▸ HOW TO COMPLETE THIS TASK
Your answer should consist of the lines holding "dims", copied from the material below.

[Start of section]

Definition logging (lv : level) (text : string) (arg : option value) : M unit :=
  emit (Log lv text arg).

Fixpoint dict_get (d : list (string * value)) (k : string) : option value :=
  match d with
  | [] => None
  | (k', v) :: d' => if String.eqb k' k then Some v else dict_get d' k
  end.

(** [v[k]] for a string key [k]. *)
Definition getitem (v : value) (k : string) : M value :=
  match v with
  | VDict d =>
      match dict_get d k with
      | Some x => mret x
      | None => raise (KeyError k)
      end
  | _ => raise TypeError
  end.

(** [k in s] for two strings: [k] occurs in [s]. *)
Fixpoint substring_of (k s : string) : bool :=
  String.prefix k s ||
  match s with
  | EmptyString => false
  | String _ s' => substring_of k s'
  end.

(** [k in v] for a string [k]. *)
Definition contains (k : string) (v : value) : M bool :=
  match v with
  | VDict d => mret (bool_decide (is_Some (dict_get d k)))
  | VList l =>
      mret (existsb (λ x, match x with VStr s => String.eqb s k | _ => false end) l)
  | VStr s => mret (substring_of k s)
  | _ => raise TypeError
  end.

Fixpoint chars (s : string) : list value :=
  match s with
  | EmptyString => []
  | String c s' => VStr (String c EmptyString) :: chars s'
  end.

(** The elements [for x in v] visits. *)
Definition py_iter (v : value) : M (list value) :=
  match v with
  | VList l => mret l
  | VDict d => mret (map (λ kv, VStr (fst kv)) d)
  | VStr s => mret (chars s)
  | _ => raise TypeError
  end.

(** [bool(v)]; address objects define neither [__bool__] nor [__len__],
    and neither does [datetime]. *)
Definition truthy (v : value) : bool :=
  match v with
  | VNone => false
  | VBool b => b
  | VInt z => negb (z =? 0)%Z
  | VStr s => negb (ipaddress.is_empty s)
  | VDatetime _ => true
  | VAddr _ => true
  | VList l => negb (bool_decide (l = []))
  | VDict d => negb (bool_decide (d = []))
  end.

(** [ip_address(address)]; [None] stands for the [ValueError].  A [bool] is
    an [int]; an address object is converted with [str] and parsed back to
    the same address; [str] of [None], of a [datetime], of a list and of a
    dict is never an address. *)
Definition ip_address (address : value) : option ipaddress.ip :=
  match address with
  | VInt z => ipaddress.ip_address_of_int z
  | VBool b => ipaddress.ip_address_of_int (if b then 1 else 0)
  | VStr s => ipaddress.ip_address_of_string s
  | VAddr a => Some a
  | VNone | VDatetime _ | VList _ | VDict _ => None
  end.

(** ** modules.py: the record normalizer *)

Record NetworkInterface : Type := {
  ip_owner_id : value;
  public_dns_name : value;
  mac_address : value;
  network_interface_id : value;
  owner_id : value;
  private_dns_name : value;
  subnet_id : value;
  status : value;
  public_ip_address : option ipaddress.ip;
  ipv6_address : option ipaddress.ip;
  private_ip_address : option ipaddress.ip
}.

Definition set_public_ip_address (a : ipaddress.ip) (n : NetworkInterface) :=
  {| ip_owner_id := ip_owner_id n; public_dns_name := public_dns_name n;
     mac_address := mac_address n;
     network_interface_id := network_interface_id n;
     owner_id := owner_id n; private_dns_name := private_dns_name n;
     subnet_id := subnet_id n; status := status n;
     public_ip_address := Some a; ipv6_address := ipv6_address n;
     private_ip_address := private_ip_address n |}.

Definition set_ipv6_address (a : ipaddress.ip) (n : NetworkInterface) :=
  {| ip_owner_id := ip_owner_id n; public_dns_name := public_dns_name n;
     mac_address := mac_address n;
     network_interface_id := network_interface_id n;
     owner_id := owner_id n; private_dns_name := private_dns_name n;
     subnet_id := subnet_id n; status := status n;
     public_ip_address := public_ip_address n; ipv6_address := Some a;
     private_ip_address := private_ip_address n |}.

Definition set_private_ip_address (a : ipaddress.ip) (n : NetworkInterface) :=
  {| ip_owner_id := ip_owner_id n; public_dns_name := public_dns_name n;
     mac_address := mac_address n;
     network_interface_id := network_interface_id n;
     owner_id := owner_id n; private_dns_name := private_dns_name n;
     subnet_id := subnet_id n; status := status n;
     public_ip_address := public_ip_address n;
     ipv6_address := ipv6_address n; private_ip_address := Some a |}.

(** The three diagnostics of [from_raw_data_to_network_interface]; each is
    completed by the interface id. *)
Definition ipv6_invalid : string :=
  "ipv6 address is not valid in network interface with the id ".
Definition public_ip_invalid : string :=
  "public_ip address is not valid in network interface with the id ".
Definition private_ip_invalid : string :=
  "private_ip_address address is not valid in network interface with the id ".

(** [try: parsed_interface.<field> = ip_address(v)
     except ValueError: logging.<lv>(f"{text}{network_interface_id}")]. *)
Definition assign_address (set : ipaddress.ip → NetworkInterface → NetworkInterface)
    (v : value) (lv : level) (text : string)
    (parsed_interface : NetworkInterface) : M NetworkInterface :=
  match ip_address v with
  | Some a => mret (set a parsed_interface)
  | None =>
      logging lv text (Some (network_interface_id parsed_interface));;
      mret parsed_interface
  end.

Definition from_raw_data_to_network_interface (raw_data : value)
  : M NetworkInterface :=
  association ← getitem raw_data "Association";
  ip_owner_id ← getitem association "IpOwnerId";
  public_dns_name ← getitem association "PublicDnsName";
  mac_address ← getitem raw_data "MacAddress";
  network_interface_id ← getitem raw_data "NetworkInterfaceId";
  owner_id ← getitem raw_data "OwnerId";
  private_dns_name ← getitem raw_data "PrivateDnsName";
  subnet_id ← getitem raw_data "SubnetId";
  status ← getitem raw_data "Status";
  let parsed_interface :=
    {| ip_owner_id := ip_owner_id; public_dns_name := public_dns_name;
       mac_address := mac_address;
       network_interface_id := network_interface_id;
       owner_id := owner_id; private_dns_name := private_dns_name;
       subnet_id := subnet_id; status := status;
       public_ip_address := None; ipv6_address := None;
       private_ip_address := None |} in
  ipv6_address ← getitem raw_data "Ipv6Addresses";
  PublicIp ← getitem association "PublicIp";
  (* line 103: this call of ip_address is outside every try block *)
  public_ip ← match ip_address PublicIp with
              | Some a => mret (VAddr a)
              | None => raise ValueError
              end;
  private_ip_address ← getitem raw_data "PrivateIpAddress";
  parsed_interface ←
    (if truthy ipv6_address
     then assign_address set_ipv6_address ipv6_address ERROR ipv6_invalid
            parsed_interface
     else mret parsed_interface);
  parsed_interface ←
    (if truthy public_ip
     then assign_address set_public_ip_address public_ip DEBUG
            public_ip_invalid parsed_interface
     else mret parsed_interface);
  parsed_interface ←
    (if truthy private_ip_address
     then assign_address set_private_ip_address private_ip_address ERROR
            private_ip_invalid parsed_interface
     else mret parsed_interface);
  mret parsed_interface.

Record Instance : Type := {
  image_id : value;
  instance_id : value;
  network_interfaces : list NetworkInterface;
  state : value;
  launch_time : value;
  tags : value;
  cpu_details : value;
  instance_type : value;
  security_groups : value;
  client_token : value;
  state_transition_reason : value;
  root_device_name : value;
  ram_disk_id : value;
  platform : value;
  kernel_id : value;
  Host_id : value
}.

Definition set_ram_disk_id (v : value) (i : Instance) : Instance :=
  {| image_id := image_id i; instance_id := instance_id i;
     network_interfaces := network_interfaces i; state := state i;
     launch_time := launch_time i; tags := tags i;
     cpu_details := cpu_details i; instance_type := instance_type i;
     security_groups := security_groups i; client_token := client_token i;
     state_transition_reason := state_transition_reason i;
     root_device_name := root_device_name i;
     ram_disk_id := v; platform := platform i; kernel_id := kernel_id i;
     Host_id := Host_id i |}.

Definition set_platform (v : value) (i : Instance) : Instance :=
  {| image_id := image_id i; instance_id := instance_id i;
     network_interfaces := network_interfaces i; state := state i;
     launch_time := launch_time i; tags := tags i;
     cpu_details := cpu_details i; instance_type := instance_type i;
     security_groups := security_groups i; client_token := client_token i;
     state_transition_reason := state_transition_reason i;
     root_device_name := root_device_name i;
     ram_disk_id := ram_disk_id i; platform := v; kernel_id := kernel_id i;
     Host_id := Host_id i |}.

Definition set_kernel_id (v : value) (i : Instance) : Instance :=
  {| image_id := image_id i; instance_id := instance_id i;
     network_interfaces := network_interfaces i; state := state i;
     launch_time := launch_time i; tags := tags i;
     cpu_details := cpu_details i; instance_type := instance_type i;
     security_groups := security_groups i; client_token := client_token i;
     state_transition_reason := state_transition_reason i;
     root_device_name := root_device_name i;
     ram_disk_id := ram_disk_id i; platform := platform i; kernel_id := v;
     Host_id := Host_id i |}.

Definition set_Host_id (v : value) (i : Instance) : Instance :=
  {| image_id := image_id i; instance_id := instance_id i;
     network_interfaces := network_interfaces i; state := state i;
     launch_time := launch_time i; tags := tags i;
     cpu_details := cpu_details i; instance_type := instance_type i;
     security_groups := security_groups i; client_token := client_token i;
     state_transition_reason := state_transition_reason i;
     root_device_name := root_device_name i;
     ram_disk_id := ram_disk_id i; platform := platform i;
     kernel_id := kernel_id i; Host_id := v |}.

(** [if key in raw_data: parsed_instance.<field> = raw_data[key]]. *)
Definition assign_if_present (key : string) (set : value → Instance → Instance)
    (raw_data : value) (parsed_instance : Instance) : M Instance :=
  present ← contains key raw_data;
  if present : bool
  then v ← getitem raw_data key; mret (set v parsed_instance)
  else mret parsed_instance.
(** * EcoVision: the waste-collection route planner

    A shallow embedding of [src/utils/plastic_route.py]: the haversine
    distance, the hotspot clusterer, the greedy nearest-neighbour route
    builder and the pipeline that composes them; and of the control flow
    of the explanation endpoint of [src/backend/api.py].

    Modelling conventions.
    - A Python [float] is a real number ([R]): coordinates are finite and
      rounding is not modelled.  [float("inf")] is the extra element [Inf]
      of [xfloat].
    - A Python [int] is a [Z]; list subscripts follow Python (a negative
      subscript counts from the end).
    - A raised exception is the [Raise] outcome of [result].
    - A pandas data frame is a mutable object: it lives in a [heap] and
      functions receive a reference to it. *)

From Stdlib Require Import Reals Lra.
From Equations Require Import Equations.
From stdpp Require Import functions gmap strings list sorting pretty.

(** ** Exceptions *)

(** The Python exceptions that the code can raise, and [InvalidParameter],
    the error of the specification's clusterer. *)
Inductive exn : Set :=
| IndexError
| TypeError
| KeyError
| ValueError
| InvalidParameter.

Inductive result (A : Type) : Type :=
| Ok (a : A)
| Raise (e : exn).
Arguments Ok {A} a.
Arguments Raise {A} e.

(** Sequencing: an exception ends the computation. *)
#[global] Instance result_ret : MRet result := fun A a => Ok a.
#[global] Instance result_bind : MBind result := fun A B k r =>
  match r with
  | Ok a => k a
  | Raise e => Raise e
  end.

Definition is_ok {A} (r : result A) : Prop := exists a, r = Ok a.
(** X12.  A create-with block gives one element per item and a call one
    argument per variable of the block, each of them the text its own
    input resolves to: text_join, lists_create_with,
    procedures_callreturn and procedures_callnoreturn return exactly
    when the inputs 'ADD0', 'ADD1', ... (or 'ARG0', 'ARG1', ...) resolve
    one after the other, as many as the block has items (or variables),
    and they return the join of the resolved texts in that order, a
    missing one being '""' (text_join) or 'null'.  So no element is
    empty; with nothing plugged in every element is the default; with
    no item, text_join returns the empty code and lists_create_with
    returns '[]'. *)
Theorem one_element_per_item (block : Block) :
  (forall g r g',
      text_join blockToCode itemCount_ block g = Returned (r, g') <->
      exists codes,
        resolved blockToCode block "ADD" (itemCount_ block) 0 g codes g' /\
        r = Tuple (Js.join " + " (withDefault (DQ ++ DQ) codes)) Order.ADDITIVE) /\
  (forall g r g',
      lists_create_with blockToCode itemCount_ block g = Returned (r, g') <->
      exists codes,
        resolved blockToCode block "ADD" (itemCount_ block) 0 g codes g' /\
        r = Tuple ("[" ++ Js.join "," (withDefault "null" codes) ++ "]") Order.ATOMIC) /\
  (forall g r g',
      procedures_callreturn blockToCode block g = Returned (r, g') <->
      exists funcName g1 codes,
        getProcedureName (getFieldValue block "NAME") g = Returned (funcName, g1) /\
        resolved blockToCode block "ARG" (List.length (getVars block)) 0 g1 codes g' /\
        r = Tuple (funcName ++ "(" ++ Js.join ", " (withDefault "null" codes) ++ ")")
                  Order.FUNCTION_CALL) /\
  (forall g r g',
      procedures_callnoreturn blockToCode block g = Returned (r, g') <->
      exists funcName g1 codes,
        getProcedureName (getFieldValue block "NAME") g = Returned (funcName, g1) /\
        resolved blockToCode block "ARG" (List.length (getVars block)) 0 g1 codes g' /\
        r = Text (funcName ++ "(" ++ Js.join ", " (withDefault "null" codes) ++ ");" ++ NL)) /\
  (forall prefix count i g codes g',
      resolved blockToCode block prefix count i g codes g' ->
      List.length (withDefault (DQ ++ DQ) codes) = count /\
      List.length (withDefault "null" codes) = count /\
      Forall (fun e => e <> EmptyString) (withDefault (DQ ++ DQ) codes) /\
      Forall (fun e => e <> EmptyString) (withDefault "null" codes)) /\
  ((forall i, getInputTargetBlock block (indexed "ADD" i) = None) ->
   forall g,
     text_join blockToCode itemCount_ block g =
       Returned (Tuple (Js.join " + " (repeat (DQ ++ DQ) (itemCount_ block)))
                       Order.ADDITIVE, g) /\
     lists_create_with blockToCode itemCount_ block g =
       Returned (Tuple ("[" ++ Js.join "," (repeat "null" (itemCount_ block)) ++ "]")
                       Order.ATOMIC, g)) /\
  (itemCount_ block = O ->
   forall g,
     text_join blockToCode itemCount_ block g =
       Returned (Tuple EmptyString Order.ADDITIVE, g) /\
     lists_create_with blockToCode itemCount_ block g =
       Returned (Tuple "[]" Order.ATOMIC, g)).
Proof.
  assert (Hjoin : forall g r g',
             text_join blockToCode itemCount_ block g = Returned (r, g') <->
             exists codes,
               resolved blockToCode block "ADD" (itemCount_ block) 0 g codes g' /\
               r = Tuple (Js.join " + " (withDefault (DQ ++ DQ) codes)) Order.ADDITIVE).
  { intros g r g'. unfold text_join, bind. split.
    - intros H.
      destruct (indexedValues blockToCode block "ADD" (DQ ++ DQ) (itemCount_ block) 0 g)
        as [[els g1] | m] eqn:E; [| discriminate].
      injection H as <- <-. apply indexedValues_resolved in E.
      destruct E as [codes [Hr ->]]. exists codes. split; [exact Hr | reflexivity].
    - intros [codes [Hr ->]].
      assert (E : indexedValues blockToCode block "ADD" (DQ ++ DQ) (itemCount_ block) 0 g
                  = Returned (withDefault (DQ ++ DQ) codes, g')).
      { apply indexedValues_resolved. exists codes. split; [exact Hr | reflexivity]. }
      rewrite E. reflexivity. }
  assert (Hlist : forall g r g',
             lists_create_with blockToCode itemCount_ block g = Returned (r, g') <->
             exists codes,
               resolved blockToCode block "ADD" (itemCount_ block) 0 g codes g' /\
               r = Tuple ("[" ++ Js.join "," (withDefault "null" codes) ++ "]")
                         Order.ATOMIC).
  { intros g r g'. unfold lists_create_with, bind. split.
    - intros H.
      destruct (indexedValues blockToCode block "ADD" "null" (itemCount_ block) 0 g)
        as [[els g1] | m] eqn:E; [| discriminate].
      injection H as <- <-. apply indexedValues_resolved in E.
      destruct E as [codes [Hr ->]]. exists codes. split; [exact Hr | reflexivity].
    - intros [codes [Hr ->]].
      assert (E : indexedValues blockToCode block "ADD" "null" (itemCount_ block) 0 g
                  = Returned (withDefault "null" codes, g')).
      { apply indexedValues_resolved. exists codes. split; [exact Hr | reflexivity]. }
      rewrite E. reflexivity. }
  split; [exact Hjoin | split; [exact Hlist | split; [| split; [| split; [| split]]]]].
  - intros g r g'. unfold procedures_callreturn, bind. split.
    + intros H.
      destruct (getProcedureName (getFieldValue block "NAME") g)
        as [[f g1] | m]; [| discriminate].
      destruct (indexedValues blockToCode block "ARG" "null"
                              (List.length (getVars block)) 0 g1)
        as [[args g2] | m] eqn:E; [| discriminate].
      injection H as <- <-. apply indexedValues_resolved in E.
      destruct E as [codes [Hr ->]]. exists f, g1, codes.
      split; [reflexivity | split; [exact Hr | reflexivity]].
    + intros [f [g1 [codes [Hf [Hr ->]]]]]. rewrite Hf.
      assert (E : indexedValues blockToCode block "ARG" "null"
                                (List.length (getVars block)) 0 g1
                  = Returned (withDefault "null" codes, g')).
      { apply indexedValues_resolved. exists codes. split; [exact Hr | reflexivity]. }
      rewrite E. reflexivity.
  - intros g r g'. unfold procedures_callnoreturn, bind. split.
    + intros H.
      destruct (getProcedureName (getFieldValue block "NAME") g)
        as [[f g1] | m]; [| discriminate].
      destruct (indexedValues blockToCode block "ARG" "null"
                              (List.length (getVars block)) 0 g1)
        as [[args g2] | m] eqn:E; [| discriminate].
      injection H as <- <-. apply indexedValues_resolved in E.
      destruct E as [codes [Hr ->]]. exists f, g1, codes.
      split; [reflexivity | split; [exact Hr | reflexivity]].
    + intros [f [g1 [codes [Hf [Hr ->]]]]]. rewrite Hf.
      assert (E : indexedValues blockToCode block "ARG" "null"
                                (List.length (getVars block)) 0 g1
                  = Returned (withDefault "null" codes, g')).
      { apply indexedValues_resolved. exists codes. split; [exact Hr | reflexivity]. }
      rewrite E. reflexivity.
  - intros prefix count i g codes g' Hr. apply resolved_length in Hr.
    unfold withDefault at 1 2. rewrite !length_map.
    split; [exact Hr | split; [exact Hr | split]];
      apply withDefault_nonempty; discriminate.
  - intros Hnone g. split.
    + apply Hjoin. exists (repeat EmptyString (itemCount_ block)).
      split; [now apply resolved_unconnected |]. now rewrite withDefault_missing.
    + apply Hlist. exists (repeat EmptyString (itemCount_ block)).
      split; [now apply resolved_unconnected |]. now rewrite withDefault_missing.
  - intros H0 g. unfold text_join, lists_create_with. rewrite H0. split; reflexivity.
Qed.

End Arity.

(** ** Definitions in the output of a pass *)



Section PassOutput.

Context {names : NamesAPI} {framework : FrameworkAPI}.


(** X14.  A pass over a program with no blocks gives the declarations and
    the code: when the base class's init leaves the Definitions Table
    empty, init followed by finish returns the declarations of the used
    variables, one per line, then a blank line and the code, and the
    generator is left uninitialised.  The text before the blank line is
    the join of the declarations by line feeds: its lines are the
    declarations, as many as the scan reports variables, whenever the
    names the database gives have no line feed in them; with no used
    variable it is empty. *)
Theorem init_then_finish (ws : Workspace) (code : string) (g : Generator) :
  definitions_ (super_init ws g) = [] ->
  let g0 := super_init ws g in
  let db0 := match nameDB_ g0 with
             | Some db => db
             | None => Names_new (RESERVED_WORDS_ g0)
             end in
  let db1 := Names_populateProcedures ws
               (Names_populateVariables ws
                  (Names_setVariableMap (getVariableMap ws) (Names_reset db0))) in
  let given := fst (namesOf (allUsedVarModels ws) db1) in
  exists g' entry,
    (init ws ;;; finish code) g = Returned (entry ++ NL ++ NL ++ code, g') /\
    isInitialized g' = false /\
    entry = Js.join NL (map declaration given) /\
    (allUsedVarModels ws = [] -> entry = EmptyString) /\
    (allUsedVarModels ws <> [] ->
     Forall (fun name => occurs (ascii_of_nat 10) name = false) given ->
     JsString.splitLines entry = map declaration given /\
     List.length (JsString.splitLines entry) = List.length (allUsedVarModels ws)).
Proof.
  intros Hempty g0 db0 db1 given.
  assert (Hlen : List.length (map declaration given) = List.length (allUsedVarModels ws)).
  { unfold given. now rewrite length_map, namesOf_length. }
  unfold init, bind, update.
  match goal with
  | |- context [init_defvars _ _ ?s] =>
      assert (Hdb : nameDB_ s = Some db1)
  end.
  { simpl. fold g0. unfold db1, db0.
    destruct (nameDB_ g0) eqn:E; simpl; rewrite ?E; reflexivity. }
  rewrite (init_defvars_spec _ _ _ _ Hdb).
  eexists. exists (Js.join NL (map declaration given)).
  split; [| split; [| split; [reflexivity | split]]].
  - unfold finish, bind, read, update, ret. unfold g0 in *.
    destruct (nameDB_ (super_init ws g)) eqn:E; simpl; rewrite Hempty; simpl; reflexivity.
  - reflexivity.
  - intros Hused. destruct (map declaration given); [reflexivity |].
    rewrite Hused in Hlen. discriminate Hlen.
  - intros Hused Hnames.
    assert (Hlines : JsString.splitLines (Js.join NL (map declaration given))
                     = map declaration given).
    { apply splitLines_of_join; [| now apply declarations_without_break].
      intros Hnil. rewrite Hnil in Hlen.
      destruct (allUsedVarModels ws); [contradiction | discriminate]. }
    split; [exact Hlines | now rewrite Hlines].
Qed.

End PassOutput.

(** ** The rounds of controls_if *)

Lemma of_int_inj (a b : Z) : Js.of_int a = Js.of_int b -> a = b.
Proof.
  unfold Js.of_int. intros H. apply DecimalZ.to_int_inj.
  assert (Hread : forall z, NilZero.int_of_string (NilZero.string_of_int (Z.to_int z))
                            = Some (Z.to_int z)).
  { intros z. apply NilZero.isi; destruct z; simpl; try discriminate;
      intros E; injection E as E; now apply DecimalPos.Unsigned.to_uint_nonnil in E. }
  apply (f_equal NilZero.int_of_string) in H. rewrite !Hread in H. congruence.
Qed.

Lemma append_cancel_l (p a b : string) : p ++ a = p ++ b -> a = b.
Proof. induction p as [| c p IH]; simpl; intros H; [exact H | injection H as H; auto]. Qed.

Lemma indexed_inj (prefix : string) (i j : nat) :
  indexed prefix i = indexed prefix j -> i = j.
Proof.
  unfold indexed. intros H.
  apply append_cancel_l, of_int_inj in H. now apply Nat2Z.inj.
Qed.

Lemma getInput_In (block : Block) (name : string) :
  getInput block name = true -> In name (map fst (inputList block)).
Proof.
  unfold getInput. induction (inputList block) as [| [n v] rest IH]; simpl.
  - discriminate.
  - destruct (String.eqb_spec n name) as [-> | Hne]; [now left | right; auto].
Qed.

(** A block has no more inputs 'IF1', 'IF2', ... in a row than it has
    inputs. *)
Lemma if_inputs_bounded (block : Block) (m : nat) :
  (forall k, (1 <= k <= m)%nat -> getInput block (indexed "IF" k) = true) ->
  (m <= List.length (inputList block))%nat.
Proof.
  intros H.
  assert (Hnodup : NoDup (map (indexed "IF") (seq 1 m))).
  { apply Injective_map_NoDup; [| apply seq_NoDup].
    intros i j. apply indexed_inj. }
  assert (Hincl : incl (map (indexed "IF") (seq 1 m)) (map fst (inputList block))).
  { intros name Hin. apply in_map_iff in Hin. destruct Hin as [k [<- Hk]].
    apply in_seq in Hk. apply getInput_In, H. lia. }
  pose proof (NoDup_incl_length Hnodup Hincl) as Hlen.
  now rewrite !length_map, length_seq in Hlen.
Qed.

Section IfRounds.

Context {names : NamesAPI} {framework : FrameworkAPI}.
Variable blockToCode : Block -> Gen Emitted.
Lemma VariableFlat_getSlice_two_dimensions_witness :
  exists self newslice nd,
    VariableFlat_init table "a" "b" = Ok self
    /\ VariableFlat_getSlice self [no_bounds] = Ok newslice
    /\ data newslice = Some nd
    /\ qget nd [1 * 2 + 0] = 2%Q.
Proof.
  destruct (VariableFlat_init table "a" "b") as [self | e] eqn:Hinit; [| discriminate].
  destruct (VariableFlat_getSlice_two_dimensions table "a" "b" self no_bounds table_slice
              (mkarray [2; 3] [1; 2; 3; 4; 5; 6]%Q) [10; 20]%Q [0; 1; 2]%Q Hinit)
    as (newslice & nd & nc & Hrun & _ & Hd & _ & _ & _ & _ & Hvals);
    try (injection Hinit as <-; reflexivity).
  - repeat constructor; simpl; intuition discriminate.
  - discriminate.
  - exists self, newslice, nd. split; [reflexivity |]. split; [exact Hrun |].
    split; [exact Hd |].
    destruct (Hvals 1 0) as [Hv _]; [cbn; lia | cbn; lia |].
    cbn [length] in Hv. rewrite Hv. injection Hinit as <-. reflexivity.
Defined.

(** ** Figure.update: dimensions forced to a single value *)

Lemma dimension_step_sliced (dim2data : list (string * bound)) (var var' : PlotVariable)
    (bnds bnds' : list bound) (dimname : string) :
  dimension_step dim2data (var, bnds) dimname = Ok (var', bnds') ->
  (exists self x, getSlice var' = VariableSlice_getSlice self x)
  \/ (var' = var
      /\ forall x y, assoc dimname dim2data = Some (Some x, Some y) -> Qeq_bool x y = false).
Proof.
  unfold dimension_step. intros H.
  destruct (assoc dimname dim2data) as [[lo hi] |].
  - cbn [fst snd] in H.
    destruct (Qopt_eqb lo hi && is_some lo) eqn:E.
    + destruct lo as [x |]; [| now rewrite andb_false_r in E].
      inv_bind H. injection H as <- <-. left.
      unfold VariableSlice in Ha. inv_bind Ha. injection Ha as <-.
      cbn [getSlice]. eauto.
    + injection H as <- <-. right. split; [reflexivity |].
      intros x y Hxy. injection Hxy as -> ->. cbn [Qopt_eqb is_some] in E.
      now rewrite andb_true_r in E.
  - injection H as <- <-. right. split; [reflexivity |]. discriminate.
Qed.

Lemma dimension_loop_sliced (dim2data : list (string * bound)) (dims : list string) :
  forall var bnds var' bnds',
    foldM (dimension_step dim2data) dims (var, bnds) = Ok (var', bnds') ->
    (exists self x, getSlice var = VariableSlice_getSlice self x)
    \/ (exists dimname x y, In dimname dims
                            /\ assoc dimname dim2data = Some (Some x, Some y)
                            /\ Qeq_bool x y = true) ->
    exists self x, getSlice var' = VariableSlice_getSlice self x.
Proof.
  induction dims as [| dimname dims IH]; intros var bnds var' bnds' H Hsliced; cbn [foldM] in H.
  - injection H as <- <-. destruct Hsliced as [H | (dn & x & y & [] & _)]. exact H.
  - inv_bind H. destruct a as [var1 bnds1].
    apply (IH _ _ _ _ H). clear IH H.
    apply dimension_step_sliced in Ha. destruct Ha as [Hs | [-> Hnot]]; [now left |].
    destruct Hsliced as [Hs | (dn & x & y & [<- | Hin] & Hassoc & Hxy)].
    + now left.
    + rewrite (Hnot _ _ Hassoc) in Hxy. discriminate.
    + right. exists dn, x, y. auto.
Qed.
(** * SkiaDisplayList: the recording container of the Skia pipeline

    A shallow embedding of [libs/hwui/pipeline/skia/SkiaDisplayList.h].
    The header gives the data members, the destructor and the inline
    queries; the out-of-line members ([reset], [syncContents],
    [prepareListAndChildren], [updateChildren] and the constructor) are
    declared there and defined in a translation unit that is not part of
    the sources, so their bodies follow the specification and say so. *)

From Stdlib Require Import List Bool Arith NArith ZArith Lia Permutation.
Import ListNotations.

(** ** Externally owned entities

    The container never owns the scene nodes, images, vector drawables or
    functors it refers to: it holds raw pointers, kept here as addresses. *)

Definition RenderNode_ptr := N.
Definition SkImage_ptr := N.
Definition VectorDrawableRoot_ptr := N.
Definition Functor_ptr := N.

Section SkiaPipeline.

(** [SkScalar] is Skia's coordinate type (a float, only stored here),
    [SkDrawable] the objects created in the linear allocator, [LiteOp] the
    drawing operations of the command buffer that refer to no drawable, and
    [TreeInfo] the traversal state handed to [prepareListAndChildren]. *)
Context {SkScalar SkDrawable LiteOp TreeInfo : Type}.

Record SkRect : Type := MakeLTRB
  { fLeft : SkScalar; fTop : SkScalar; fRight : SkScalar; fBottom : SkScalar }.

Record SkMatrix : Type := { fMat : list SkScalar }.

[End of section]

▸ FINAL ANSWER
Lemma dimension_loop_sliced (dim2data : list (string * bound)) (dims : list string) :
    foldM (dimension_step dim2data) dims (var, bnds) = Ok (var', bnds') ->
    \/ (exists dimname x y, In dimname dims
  induction dims as [| dimname dims IH]; intros var bnds var' bnds' H Hsliced; cbn [foldM] in H.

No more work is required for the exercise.